■ WHAT YOU NEED TO DO: Repeat exactly, and only, the lines below starting at the line that contains "apply list_elem_of_fmap in Hin as ([k" and ending at the line that contains "destruct Hghost as (row & Hrow & Hdef).", inclusive of both.

■ RECORDED DATA:
--------------------------------

(* ===== verification/ServerPartial.v ===== *)
(** * Partial replicas on the PostgreSQL server (src/server.rs) *)
From S2P Require Import Prelude RustStd Error Schema Crdt Lww Payload Policy Explain Replica.
From S2P Require Import State Feed Merge Membership Postgres Server ServerFacts ServerRun.
From S2P Require Import ServerFeed ServerInv ServerSteps.

Section partial.
Context `{!Pg_externals, !SerdeJson, !StrDebug}.
Variable (t : TableDef).

(** ** The snapshot *)
Lemma server_snapshot_loop l acc snap :
  foldM server_snapshot_cell acc l = Ok snap →
  sn_rows snap = foldl (λ rows e, row_insert rows e.1.1 e.1.2 e.2) (sn_rows acc)
                   ((λ e : log_entry, (e.1, pg_column e.2)) <$> l).
Proof.
  revert acc; induction l as [|[k row] l IH]; intros acc; cbn [foldM].
  { by intros [= <-]. }
  unfold server_snapshot_cell at 1. destruct (MAX_PAYLOAD_CELLS <? _)%N; [done|].
  destruct (decode_log row) as [c|] eqn:Hc; [|done]. apply decode_log_inv in Hc as [_ ->].
  cbn [mbind result_bind]. destruct (feed_cell_bytes k (pg_column row)); [|done].
  cbn [mbind result_bind]. destruct (MAX_RESPONSE_BYTES <? _)%N; [done|].
  intros Hr. apply IH in Hr as ->. by rewrite fmap_cons.
Qed.

Lemma elem_of_select_snapshot members log k row :
  (k, row) ∈ select_snapshot members log ↔ log !! k = Some row ∧ k.1 ∈ members.
Proof.
  unfold select_snapshot. rewrite merge_sort_Permutation, list_elem_of_filter, elem_of_bt_iter.
  simpl. tauto.
Qed.
Lemma select_snapshot_keys members log : NoDup (select_snapshot members log).*1.
Proof.
  unfold select_snapshot. rewrite merge_sort_Permutation.
  eapply sublist_NoDup; [apply (NoDup_bt_keys log)|]. apply fmap_sublist, sublist_filter.
Qed.

Lemma elem_of_select_members i rows id :
  (N.of_nat (length (select_members i rows)) ≤ limit i)%N →
  id ∈ select_members i rows ↔ ∃ row, rows !! id = Some row ∧ row_selected i (id, row) = true.
Proof.
  unfold select_members. set (l := merge_sort collate_le _). intros Hlen.
  assert (take (S (N.to_nat (limit i))) l = l) as ->.
  { apply take_ge. rewrite length_take in Hlen. lia. }
  unfold l. rewrite merge_sort_Permutation, list_elem_of_fmap. split.
  - intros ([id' row] & -> & [Hsel Hin%elem_of_bt_iter]%list_elem_of_filter). by exists row.
  - intros (row & Hrow & Hsel). exists (id, row). split; [done|].
    apply list_elem_of_filter. by rewrite elem_of_bt_iter.
Qed.

(** What a partial merge answers, from the tables after its merge. *)
Lemma partial_snapshot r device tenant security db resp db' :
  merge_partial_replica_with_security t r device tenant security db = (Ok resp, db') →
  (∀ id, id ∈ member_ids resp ↔
     ∃ row, tenant_rows tenant db' !! id = Some row ∧ row_selected (interest r) (id, row) = true) ∧
  (∀ k c, (k, c) ∈ payload_writes (prs_sync resp) ↔
     k.1 ∈ member_ids resp ∧ tenant_cells tenant db' !! k = Some c) ∧
  members_wf (member_ids resp) ∧ response_validate resp t = Ok tt ∧
  evicted_row_ids resp
    = filter (λ id, binary_search (member_ids resp) id = false) (known_member_ids r).
Proof.
  intros (_ & sync & _ & Hlimit & Hids & _ & snap & Hsnap & -> & Hval)%server_partial_run.
  simpl in *. set (members := select_members _ _) in *.
  assert (sn_rows snap = group_rows ((λ e : log_entry, (e.1, pg_column e.2))
    <$> select_snapshot members (tenant_log tenant db'))) as Hrows.
  { destruct members as [|id ids] eqn:Hm; [|by apply server_snapshot_loop in Hsnap].
    injection Hsnap as <-. simpl.
    assert (select_snapshot [] (tenant_log tenant db') = []) as ->; [|done].
    apply elem_of_nil_inv. intros [k row] Hin%elem_of_select_snapshot. set_solver. }
  split_and!; [intros id; by apply elem_of_select_members| |by apply validate_member_ids_ok|done|done].
  intros k c. rewrite (grouped_writes (with_snapshot (row_changes (sn_rows snap)) sync)
    ((λ e : log_entry, (e.1, pg_column e.2)) <$> select_snapshot members (tenant_log tenant db'))).
  2:{ simpl. by rewrite Hrows. }
  2:{ rewrite <-list_fmap_compose. apply select_snapshot_keys. }
  rewrite list_elem_of_fmap, tenant_cells_lookup. split.
  - intros ([k' row] & [= -> ->] & [Hk Hin]%elem_of_select_snapshot). by rewrite Hk.
  - intros [Hin (row & Hk & ->)%fmap_Some]. exists (k, row).
    by rewrite elem_of_select_snapshot.
Qed.

(** C30: A partial sync answers exactly the scope. After its merge, the
    members are the live rows of the tenant that the interest selects, in
    ascending order; the snapshot holds every cell of these rows and no
    other; and the rows to evict are the ones the device knew that are no
    longer members. *)
Theorem server_partial_exact r device tenant security db resp db' :
  merge_partial_replica_with_security t r device tenant security db = (Ok resp, db') →
  (∀ id, id ∈ member_ids resp ↔ ∃ row, tenant_rows tenant db' !! id = Some row ∧
     row !! LIVENESS_COLUMN = Some (VBoolean false) ∧
     ∀ q, q ∈ predicates (interest r) → predicate_holds id row q) ∧
  StronglySorted key_lt (member_ids resp) ∧
  (∀ k c, (k, c) ∈ payload_writes (prs_sync resp) ↔
     k.1 ∈ member_ids resp ∧ tenant_cells tenant db' !! k = Some c) ∧
  (∀ id, id ∈ evicted_row_ids resp ↔ id ∈ known_member_ids r ∧ id ∉ member_ids resp).
Proof.
  intros (Hmem & Hcells & Hwf & _ & Hev)%partial_snapshot.
  pose proof (mw_sorted _ Hwf) as Hsorted. split_and!; [|done|done|].
  - intros id. rewrite Hmem. apply exist_proper. intros row.
    unfold row_selected, row_is_live. rewrite andb_true_iff, interest_matches_spec. simpl.
    assert (match row !! LIVENESS_COLUMN with
            | Some v => value_eqb v (VBoolean false) | None => false end = true
            ↔ row !! LIVENESS_COLUMN = Some (VBoolean false)) as ->; [|tauto].
    destruct (row !! LIVENESS_COLUMN) as [[| | | |[]|]|]; simpl; split; congruence.
  - intros id. rewrite Hev, list_elem_of_filter, binary_search_false by done. tauto.
Qed.

(** ** Rows without cells *)

(** A rejected write leaves a row behind that blocks the partial
    replicas of its tenant. Every row a merge names gets an application row,
    also when each of its cells is rejected; it then holds the defaults and
    has no cell. From then on every partial sync of the tenant whose interest
    selects these defaults fails, for every device that does not itself write
    the row. *)
Theorem rejected_row_blocks_partial p device tenant security db sync db1 rc :
  json_finite → pg_wf t db →
  merge_crdt_states_with_security t p device tenant security db = (Ok sync, db1) →
  rc ∈ changes p →
  (∀ column, tenant_log tenant db1 !! (todo_id rc, column) = None) →
  (∃ row, tenant_rows tenant db1 !! todo_id rc = Some row ∧
     ∀ column, row !! column = pg_default_row t !! column) ∧
  (∀ r device' security',
    row_selected (interest r) (todo_id rc, pg_default_row t) = true →
    (∀ rc', rc' ∈ changes (prq_sync r) → todo_id rc' ≠ todo_id rc) →
    ∃ e db2, merge_partial_replica_with_security t r device' tenant security' db1 = (Err e, db2)).
Proof.
  intros Hfin Hwf Hm Hrc Hempty. pose proof (sync_wf t _ _ _ _ _ _ _ Hfin Hwf Hm) as Hwf1.
  destruct (merge_server_run _ _ _ _ _ _ _ _ Hm) as (outs & db2 & e & pg & Hrun).
  assert (∃ row, tenant_rows tenant db1 !! todo_id rc = Some row ∧
    ∀ column, row !! column = pg_default_row t !! column) as Hghost.
  { destruct (srun_tables t Hrun) as (_ & Hrows & _). rewrite Hrows.
    destruct (proj2 (sv_dom _ _ _ _ _ _ _ (srun_served t Hrun) (todo_id rc))) as [row Hrow].
    { right. by apply list_elem_of_fmap_2. }
    exists row. split; [done|]. intros column.
    apply (tw_defaults _ _ _ (Hwf1 tenant) (todo_id rc)); [by rewrite Hrows|done]. }
  split; [done|]. intros r device' security' Hsel Hother.
  destruct (merge_partial_replica_with_security t r device' tenant security' db1)
    as [[resp|err] db3] eqn:Hp; [|by eexists _, _]. exfalso.
  destruct (partial_snapshot _ _ _ _ _ _ _ Hp) as (Hmem & Hcells & _ & Hval & _).
  apply response_validate_ok in Hval as (_ & _ & Hsync & _ & _ & _ & Hids).
  apply server_partial_run in Hp as (_ & sync' & Hm' & _).
  destruct (merge_server_run _ _ _ _ _ _ _ _ Hm') as (outs' & db2' & e' & pg' & Hrun').
  destruct (srun_tables t Hrun') as (Hlog & Hrows & _).
  assert (∀ column, tenant_log tenant db3 !! (todo_id rc, column) = None) as Hempty3.
  { intros column. rewrite Hlog, log_after_other; [done|]. intros Hin.
    apply list_elem_of_fmap in Hin as ([k c] & Hk & Hin). simpl in Hk. subst k.
    pose proof (elem_of_sublist _ _ _ Hin (srun_sublist t Hrun')) as Hw.
    apply elem_of_payload_writes in Hw as (rc' & Hrc' & Hid & _). by apply (Hother rc'). }
  destruct Hghost as (row & Hrow & Hdef).
  destruct (proj2 (sv_dom _ _ _ _ _ _ _ (srun_served t Hrun') (todo_id rc))) as [row3 Hrow3].
  { left. by exists row. }
  assert (row3 = pg_default_row t) as ->.
  { apply map_eq. intros column. pose proof (sync_wf t _ _ _ _ _ _ _ Hfin Hwf1 Hm') as Hwf3.
    apply (tw_defaults _ _ _ (Hwf3 tenant) (todo_id rc)); [by rewrite Hrows|done]. }
  assert (todo_id rc ∈ member_ids resp) as Hin.
  { apply Hmem. exists (pg_default_row t). by rewrite Hrows. }
  rewrite <-Hids in Hin. apply list_elem_of_fmap in Hin as (rc3 & Hid3 & Hrc3).
  pose proof (wf_rows _ _ (sv_payload _ _ Hsync)) as Hall. rewrite list.Forall_forall in Hall.
  destruct (Hall rc3 Hrc3) as (_ & Hne & _).
  apply map_choose in Hne as (column & c & Hc).
  assert ((todo_id rc3, column, c) ∈ payload_writes (prs_sync resp)) as Hw
    by (apply elem_of_payload_writes; by exists rc3).
  apply Hcells in Hw as [_ Hcell]. rewrite <-Hid3, tenant_cells_lookup, Hempty3 in Hcell. done.
Qed.
End partial.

--------------------------------

■ EXERCISE ANSWER:
    apply list_elem_of_fmap in Hin as ([k c] & Hk & Hin). simpl in Hk. subst k.
    pose proof (elem_of_sublist _ _ _ Hin (srun_sublist t Hrun')) as Hw.
    apply elem_of_payload_writes in Hw as (rc' & Hrc' & Hid & _). by apply (Hother rc'). }
  destruct Hghost as (row & Hrow & Hdef).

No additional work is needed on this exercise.